» **YOUR OBJECTIVE**:
In the data below, which lines contain "clearbody"? List them by copying each one.

[Collected data]
########

(* ===== verification/TunnelQueues.v ===== *)
(** * The queues of the worker's flows

    The datagrams that a flow of TunnelWorker.v waits to submit are in slots of one pool,
    in the order of [fe_outbound_slots].  This file shows that the slots of different
    flows never meet, that the code's checks of them never fail, and what each function
    does to the list [fifo] of a flow's waiting datagrams. *)

From stdpp Require Import gmap.
From S2P Require Import Prelude Endian Messages PacketQueue Platform Session Base64 InnerPacket Timers.
From S2P Require Import Crypto Device Data Identity Admission Handshake Peer PeerController RuntimeEvents.
From S2P Require Import FlowPolicy FlowPlane FlowTuples TunnelClient TunnelWorker.
Local Open Scope Z_scope.

Section Queues.
Context {T : Type} `{TunnelService T}.
Implicit Types (d : WorkerData T).

(** ** What the pool holds *)

Definition used (entry : FlowEntry) : list nat := take (su_queued (fe_submission entry)) (fe_outbound_slots entry).
Definition all_used d : list nat := wd_flows d ≫= used.
Definition occupied_at (outbound : list OutboundDatagram) (slot : nat) : bool := from_option od_occupied false (outbound !! slot).
Definition payload_at (outbound : list OutboundDatagram) (slot : nat) : bytes := from_option od_payload [] (outbound !! slot).
Definition fifo (flow : nat) d : list bytes := payload_at (wd_outbound d) <$> used (entry_at flow d).

Record entry_ok (entry : FlowEntry) : Prop := {
  eo_inbound : length (fe_inbound entry) = MaximumInboundDatagramsPerSocket;
  eo_slots : length (fe_outbound_slots entry) = MaximumQueuedOutboundDatagramsPerSocket;
  eo_queued : (su_queued (fe_submission entry) <= MaximumQueuedOutboundDatagramsPerSocket)%nat;
  eo_free : fe_occupied entry = false -> entry = flow_entry_init
}.
Record data_ok d : Prop := {
  do_flows : length (wd_flows d) = MaximumSockets;
  do_entries : Forall entry_ok (wd_flows d);
  do_outbound : length (wd_outbound d) = MaximumQueuedOutboundDatagrams;
  do_nodup : NoDup (all_used d);
  do_used slot : slot ∈ all_used d <-> occupied_at (wd_outbound d) slot = true;
  do_count : wd_outbound_count d = Z.of_nat (length (all_used d));
  do_sizes : Forall (fun datagram => length (od_payload datagram) <= MaximumQueuedOutboundPayloadBytes)%nat (wd_outbound d);
  do_completions : length (wd_completions d) = MaximumBatchEntries;
  do_payload : length (wd_completion_payload d) = (MaximumBatchEntries * MaximumUdpPayloadStorageBytes)%nat;
  do_dispositions : length (wd_dispositions d) = MaximumBatchEntriesPerSubmission
}.

(** The other flows, and their datagrams, are as before. *)
Definition others_same (flow : nat) d d' : Prop :=
  forall other, other <> flow -> entry_at other d' = entry_at other d /\ fifo other d' = fifo other d.

Lemma others_same_trans flow d1 d2 d3 : others_same flow d1 d2 -> others_same flow d2 d3 -> others_same flow d1 d3.
Proof.
  intros H12 H23 other Hne.
  destruct (H23 other Hne) as [-> ->]. by apply H12.
Qed.
(** ** Finding flows *)

Lemma FindFlow_some owner descriptor flow d : FindFlow owner descriptor d = Some flow ->
  fe_occupied (entry_at flow d) = true /\ fe_owner (entry_at flow d) = owner /\ fe_descriptor (entry_at flow d) = descriptor.
Proof.
  intros E. apply find_index_some in E as (entry & E & Hf & _). unfold entry_at. rewrite E. cbn. bool_prop. done.
Qed.

(** ** Opening *)

(** A flow while it is opened: no event of it has been logged yet. *)
Record opening (flow : nat) d d' : Prop := {
  og_ok : data_ok d';
  og_others : others_same flow d d';
  og_log : wd_log d' = wd_log d;
  og_free : entry_at flow d = flow_entry_init;
  og_occupied : fe_occupied (entry_at flow d') = true;
  og_submission : fe_submission (entry_at flow d') = submission_init;
  og_inbound : fe_inbound (entry_at flow d') = fe_inbound flow_entry_init
}.
Lemma opening_bound flow d d' : opening flow d d' -> (flow < MaximumSockets)%nat.
Proof. intros [Hd _ _ _ Ho _ _]. by eapply occupied_bound. Qed.
Lemma opening_service flow t d d' : opening flow d d' -> opening flow d (d' <| wd_service := t |>).
Proof. intros []. split; try done. by apply service_ok. Qed.
Lemma opening_on_flow flow f d d' : opening flow d d' ->
  (forall entry, fe_occupied (f entry) = fe_occupied entry /\ fe_submission (f entry) = fe_submission entry /\
     fe_inbound (f entry) = fe_inbound entry /\ fe_outbound_slots (f entry) = fe_outbound_slots entry) ->
  opening flow d (on_flow flow f d').
Proof.
  intros Ho Hf. pose proof (opening_bound _ _ _ Ho) as Hlt. destruct Ho as [O1 O2 O3 O4 O5 O6 O7].
  destruct (Hf (entry_at flow d')) as (F1 & F2 & F3 & F4). pose proof (entry_at_ok flow d' O1) as [He1 He2 He3 He4].
  destruct (on_flow_ok f flow d' O1 Hlt) as (K1 & K2 & K3 & _).
  { split; rewrite ?F1, ?F2, ?F3, ?F4; [done..|]. congruence. }
  { unfold used. by rewrite F2, F4. }
  split; [done|by eapply others_same_trans|done|done|by rewrite K3, F1|by rewrite K3, F2|by rewrite K3, F3].
Qed.
Lemma allocate_ok owner descriptor d : data_ok d -> FindFlow owner descriptor d = None ->
  (AllocateFlow owner descriptor d = (None, d)) \/
  exists flow d', AllocateFlow owner descriptor d = (Some flow, d') /\ opening flow d d' /\
    fe_owner (entry_at flow d') = owner /\ fe_descriptor (entry_at flow d') = descriptor.
Proof.
  intros Hd Hnone. unfold AllocateFlow. rewrite Hnone. destruct (find_index _ _) as [flow|] eqn:E; [|by left]. right.
  apply find_index_some in E as (entry & E & Hf & _). apply negb_true_iff in Hf.
  assert (entry_at flow d = flow_entry_init) as Ee.
  { unfold entry_at. rewrite E. cbn. apply (eo_free _ (Forall_lookup_1 _ _ _ _ (do_entries d Hd) E)). done. }
  assert (flow < MaximumSockets)%nat as Hlt by (rewrite <- (do_flows d Hd); by eapply lookup_lt_Some).
  match goal with |- context [on_flow flow ?g d] => set (f := g) end.
  destruct (on_flow_ok f flow d Hd Hlt) as (K1 & K2 & K3 & K4); [rewrite Ee; by split; cbn; [|..|lia|]|by rewrite Ee|].
  exists flow, (on_flow flow f d). split; [done|]. rewrite K3, Ee. split; [|done]. by split; rewrite ?K3, ?Ee.
Qed.
Lemma opening_reset flow d d' : opening flow d d' -> exists d'', ResetFlow flow d' = Some d'' /\ advances flow d d''.
Proof.
  intros Ho. destruct (reset_ok flow d' (og_ok _ _ _ Ho) (opening_bound _ _ _ Ho)) as (d'' & E & Hd & Hs & He & El). exists d''. split; [done|].
  split; [done|]. split; [exact (others_same_trans _ _ _ _ (og_others _ _ _ Ho) Hs)|]. exists [Ev_Reset flow].
  split; [by rewrite El, (og_log _ _ _ Ho)|]. split; [by repeat constructor|]. intros s _. exists socket_init.
  split; [apply socket_steps_one; constructor|by apply init_represents].
Qed.
Lemma opening_close flow d d' : opening flow d d' -> exists d'', CloseFlow flow d' = Some d'' /\ advances flow d d''.
Proof.
  intros Ho. unfold CloseFlow. case_match; apply opening_reset; [by apply opening_service|done].
Qed.
Lemma opening_done flow owner descriptor handle remote d d' : opening flow d d' ->
  opened_as (entry_at flow d') = Some (owner, descriptor, handle, remote) ->
  advances flow d (log_event (Ev_Opened flow owner descriptor handle remote) d').
Proof.
  intros [O1 O2 O3 O4 O5 O6 O7] Eo. split; [by apply log_event_ok|]. split; [exact O2|]. exists [Ev_Opened flow owner descriptor handle remote].
  split; [cbn; by rewrite O3|]. split; [by repeat constructor|]. intros s [R1 R2 R3 R4 R5 R6].
  exists (mk_socket (Some (owner, descriptor, handle, remote)) false true [] []). split.
  - apply socket_steps_one. constructor. rewrite R1. unfold opened_as. by rewrite O4.
  - unfold represents, fifo, used. change (entry_at flow (log_event _ d')) with (entry_at flow d').
    split; rewrite ?O6; try done; unfold held; rewrite O7; [done|]. by repeat constructor.
Qed.
Lemma dispatch_open_ok state op d : sockets_ok d -> exists outcome result d', dispatch_open state op d = Some (outcome, result, d') /\
  sockets_ok d' /\ outcome <> Dispatch_Pending.
Proof.
  intros Hd. unfold dispatch_open. destruct (FindFlow _ _ d) as [flow|] eqn:Efind; [by do 3 eexists|].
  case_match; [by do 3 eexists|]. case_match; [by do 3 eexists|].
  destruct (allocate_ok _ _ d (proj1 Hd) Efind) as [->|(flow & d1 & -> & Hop & Eown & Edes)]; [by do 3 eexists|].
  destruct (OpenTunnelClient _ _) as [child t]. cbv zeta. apply (opening_service flow t) in Hop.
  set (d2 := d1 <| wd_service := t |>) in *. destruct child as [client|].
  2:{ destruct (opening_reset _ _ _ Hop) as (d' & -> & Ha). do 3 eexists. split; [done|]. split; [by eapply advances_sockets|done]. }
  assert (opening flow d (on_flow flow (fun entry => entry <| fe_client := client |>) d2)) as Hop3 by by apply opening_on_flow.
  change (entry_at flow d1) with (entry_at flow d2) in *. clearbody d2.
  set (f3 := fun entry : FlowEntry => entry <| fe_client := client |>) in *. set (d3 := on_flow flow f3 d2) in *.
  assert (entry_at flow d3 = f3 (entry_at flow d2)) as E3 by (apply entry_on_flow_eq; [exact (og_ok _ _ _ Hop)|by eapply opening_bound]).
  destruct (client_OpenConnectedUdpFlow _ _ _) as [answer t3]. cbv zeta. apply (opening_service flow t3) in Hop3.
  set (d4 := d3 <| wd_service := t3 |>) in *. change (entry_at flow d3) with (entry_at flow d4) in E3. destruct answer as [opened|].
  2:{ destruct (opening_reset _ _ _ Hop3) as (d' & -> & Ha). do 3 eexists. split; [done|]. split; [by eapply advances_sockets|done]. }
  case_match.
  { destruct (opening_reset _ _ _ Hop3) as (d' & -> & Ha). do 3 eexists. split; [done|]. split; [by eapply advances_sockets|done]. }
  clearbody d4. set (f5 := fun entry : FlowEntry => (entry <| fe_flow := ow_flow opened |>) <| fe_remote := op_remote op |>).
  set (d5 := on_flow flow f5 d4).
  assert (opening flow d d5) as Hop5 by by apply opening_on_flow.
  assert (entry_at flow d5 = f5 (entry_at flow d4)) as E5 by (apply entry_on_flow_eq; [exact (og_ok _ _ _ Hop3)|by eapply opening_bound]).
  destruct (GetCompletionEvent _ _) as [event t5]. cbv zeta. apply (opening_service flow t5) in Hop5.
  set (d6 := d5 <| wd_service := t5 |>) in *. change (entry_at flow d5) with (entry_at flow d6) in E5. clearbody d6. destruct event as [handle|].
  2:{ destruct (opening_close _ _ _ Hop5) as (d' & -> & Ha). do 3 eexists. split; [done|]. split; [by eapply advances_sockets|done]. }
  set (f7 := fun entry : FlowEntry => entry <| fe_completion_handle := handle |>). set (d7 := on_flow flow f7 d6).
  assert (opening flow d d7) as Hop7 by by apply opening_on_flow.
  assert (entry_at flow d7 = f7 (entry_at flow d6)) as E7 by (apply entry_on_flow_eq; [exact (og_ok _ _ _ Hop5)|by eapply opening_bound]).
  do 3 eexists. split; [done|]. split; [|done]. eapply advances_sockets; [|exact Hd]. apply opening_done; [done|].
  unfold opened_as. rewrite (og_occupied _ _ _ Hop7), E7, E5, E3, <- Eown, <- Edes. done.
Qed.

########

» **TASK SOLUTION**:
  change (entry_at flow d1) with (entry_at flow d2) in *. clearbody d2.
  clearbody d4. set (f5 := fun entry : FlowEntry => (entry <| fe_flow := ow_flow opened |>) <| fe_remote := op_remote op |>).
  set (d6 := d5 <| wd_service := t5 |>) in *. change (entry_at flow d5) with (entry_at flow d6) in E5. clearbody d6. destruct event as [handle|].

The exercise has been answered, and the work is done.